[TASK OBJECTIVE]
Some of the lines below need repeating. Reproduce exactly those between the lines holding "unfold users. lia." and "match given_handle rq r with", inclusive.
++++ GIVEN DATA
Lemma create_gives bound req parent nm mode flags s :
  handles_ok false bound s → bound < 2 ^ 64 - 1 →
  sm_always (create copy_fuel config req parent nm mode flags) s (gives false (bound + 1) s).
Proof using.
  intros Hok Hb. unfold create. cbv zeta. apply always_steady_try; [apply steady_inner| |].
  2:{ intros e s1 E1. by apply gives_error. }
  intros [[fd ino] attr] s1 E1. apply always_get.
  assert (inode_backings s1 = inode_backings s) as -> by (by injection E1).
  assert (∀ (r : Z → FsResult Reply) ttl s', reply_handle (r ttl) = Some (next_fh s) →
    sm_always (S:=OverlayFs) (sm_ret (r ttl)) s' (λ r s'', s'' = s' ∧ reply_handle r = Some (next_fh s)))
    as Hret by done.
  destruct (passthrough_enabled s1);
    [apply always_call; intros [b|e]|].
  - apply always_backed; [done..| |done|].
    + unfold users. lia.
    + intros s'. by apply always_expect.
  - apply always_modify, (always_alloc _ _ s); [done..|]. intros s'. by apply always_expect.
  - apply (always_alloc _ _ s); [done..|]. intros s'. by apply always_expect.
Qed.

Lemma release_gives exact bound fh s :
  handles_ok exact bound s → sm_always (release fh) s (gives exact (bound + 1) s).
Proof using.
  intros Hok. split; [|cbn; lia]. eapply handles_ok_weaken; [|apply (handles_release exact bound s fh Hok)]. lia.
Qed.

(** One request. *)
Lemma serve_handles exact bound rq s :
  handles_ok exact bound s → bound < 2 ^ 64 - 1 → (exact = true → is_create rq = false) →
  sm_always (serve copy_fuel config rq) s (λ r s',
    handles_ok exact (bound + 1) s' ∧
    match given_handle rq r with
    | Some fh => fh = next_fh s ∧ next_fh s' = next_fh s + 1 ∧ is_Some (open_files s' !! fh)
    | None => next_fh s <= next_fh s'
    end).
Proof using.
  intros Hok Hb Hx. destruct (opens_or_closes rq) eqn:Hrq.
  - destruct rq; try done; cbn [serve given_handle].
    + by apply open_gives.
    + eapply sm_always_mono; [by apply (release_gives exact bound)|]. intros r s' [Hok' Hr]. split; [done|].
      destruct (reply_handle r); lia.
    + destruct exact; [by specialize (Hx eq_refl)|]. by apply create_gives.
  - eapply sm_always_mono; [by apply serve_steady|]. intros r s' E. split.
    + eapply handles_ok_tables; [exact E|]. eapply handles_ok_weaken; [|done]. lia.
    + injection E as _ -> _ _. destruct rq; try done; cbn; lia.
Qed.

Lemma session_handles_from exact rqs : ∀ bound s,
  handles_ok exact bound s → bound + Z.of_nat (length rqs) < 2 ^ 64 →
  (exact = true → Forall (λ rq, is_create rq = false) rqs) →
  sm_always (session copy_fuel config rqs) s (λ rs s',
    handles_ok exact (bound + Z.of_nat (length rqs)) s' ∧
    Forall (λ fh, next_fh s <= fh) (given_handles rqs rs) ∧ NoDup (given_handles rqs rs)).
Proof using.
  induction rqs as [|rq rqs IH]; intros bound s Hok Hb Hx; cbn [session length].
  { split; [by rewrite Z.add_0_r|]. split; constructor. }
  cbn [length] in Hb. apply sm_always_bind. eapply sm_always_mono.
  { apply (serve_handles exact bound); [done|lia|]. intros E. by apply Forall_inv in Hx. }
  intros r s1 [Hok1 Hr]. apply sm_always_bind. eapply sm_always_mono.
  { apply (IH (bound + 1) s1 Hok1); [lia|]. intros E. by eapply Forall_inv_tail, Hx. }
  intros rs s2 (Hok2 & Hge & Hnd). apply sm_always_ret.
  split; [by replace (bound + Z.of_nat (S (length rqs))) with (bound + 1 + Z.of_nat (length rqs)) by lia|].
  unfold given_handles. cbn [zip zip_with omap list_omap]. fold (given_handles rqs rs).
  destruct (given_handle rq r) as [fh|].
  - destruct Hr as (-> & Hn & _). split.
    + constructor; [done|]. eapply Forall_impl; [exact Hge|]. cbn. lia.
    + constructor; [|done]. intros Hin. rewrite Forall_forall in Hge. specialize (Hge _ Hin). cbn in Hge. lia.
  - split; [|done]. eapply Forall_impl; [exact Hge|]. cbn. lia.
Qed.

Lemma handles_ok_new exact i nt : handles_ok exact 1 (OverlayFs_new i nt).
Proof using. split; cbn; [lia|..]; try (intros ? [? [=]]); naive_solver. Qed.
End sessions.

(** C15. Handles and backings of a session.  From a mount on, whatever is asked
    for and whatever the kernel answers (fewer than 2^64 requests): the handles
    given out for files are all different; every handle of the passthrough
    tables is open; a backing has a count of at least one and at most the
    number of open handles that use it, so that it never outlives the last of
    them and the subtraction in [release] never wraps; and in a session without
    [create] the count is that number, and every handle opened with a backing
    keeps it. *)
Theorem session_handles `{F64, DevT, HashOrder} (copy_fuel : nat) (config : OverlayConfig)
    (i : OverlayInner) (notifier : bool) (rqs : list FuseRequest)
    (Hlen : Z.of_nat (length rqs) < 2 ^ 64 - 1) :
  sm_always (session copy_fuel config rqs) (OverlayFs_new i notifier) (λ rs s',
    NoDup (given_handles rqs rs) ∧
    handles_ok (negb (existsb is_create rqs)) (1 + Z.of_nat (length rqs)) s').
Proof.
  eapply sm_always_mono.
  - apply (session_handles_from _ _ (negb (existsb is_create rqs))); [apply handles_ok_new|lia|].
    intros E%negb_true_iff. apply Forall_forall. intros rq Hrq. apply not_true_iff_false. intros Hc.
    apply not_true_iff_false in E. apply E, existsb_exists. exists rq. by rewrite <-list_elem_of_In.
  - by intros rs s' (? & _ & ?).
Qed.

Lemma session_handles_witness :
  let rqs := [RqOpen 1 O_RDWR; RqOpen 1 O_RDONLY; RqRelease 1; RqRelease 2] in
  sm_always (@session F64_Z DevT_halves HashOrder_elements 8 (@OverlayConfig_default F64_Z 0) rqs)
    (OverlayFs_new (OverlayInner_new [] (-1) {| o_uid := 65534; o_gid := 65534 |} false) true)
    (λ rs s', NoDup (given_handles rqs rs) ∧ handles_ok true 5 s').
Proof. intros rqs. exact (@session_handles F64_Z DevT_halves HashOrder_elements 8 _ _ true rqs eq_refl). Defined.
++++++++
++++ GIVEN DATA
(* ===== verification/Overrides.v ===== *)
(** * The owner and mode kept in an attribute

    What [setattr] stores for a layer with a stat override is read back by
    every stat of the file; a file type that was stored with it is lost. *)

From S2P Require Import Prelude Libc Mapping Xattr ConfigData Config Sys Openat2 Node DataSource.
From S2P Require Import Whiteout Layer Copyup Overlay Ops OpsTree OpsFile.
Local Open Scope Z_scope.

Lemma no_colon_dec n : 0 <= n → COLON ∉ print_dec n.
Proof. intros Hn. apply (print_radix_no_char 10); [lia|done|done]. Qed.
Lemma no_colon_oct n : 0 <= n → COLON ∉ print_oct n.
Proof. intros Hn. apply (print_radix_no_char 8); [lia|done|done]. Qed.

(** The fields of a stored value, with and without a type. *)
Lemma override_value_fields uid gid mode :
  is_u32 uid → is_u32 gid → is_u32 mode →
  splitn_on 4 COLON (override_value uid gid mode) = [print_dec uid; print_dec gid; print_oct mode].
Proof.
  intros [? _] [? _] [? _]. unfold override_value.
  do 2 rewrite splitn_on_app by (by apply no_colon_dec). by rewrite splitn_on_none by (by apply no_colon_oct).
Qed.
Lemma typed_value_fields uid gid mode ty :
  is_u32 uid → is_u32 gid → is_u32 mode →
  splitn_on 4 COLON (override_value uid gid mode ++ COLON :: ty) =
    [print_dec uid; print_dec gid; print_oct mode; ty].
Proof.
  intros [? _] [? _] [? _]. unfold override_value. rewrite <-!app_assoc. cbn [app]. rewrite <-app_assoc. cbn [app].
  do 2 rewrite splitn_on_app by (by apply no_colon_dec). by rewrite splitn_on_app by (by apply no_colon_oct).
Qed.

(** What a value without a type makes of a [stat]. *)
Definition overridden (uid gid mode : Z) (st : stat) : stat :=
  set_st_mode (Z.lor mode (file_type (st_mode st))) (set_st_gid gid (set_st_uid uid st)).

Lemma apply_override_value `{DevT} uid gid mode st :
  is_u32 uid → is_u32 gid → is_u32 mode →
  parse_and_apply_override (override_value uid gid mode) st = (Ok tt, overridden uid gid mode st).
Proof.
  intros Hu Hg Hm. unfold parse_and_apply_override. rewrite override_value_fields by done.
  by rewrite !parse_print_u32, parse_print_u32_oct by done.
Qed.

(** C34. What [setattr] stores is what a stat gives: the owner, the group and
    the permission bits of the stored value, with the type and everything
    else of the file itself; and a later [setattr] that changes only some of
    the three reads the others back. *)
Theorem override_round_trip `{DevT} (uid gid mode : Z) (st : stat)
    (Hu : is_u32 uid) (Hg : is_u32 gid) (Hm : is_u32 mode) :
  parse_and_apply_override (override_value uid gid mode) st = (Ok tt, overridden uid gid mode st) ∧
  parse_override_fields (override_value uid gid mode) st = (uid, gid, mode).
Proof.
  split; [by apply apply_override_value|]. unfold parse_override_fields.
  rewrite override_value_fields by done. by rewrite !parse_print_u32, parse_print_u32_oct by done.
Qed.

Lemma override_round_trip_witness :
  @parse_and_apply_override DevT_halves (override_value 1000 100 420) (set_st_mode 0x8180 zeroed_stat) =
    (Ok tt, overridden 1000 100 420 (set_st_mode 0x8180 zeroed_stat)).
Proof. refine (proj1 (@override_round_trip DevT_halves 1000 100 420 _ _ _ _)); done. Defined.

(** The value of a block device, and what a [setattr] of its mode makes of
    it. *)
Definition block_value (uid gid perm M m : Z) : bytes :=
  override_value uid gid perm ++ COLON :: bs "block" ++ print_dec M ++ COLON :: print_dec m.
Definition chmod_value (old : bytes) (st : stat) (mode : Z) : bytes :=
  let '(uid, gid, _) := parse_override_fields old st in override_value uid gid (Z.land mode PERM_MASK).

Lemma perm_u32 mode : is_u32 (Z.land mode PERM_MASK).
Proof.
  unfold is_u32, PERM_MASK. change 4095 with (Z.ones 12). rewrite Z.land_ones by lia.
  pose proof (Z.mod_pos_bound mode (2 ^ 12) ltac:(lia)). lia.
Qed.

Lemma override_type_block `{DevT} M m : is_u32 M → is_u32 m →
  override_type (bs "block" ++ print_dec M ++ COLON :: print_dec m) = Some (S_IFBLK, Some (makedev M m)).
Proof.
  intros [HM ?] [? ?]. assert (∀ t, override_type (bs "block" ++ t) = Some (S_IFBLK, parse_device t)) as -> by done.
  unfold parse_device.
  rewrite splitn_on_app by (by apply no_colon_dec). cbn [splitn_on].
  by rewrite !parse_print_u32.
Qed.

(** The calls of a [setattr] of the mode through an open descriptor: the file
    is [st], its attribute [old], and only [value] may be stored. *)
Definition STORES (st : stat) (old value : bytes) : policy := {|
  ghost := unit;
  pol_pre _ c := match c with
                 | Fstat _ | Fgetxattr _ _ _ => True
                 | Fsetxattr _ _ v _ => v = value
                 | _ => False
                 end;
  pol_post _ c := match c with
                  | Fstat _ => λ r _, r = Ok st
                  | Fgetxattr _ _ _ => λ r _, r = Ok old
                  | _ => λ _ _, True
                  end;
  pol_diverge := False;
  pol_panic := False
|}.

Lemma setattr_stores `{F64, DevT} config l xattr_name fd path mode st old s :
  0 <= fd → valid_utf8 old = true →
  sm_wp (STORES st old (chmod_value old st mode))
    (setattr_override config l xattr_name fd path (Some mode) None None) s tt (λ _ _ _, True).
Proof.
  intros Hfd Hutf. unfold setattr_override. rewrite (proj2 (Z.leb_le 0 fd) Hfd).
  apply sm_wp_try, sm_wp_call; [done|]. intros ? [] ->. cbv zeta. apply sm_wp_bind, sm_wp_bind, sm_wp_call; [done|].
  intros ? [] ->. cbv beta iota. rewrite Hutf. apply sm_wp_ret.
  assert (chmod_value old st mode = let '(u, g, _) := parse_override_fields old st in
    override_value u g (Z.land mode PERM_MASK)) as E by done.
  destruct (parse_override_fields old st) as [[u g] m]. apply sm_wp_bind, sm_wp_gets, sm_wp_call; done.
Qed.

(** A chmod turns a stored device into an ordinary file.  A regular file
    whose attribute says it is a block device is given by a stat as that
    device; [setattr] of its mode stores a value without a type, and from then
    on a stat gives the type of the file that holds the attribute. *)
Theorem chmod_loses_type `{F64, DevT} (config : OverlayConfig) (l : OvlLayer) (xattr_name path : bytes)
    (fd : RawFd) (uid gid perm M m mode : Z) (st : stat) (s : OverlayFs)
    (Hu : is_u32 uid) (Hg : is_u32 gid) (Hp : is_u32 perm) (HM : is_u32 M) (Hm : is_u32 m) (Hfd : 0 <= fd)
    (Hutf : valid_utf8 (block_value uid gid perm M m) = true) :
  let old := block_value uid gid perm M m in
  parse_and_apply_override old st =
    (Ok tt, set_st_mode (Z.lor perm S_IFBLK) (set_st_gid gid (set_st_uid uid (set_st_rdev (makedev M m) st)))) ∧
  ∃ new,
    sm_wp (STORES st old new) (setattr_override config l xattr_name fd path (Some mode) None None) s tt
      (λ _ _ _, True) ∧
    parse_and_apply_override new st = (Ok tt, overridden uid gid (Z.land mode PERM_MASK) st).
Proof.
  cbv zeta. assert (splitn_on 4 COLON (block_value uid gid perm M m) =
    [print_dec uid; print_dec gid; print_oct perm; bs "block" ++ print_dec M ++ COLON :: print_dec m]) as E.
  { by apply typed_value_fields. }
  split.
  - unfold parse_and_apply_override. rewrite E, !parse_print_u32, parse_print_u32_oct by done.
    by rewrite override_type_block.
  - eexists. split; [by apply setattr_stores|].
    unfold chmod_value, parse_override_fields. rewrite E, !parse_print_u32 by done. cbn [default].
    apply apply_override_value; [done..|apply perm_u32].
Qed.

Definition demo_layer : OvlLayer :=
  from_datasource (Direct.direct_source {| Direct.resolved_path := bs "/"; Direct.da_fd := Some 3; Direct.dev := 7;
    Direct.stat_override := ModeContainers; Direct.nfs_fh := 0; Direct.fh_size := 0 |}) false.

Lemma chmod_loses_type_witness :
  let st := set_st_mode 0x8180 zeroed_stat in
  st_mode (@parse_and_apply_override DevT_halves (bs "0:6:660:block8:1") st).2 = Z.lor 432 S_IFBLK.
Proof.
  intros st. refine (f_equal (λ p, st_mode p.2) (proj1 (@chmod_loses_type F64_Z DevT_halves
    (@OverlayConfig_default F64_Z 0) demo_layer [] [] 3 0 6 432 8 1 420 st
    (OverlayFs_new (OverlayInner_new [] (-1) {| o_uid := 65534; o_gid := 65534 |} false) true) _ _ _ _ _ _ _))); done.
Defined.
++++++++
[RESPONSE BELOW]
    + unfold users. lia.
    + intros s'. by apply always_expect.
  - apply always_modify, (always_alloc _ _ s); [done..|]. intros s'. by apply always_expect.
  - apply (always_alloc _ _ s); [done..|]. intros s'. by apply always_expect.
Qed.

Lemma release_gives exact bound fh s :
  handles_ok exact bound s → sm_always (release fh) s (gives exact (bound + 1) s).
Proof using.
  intros Hok. split; [|cbn; lia]. eapply handles_ok_weaken; [|apply (handles_release exact bound s fh Hok)]. lia.
Qed.

(** One request. *)
Lemma serve_handles exact bound rq s :
  handles_ok exact bound s → bound < 2 ^ 64 - 1 → (exact = true → is_create rq = false) →
  sm_always (serve copy_fuel config rq) s (λ r s',
    handles_ok exact (bound + 1) s' ∧
    match given_handle rq r with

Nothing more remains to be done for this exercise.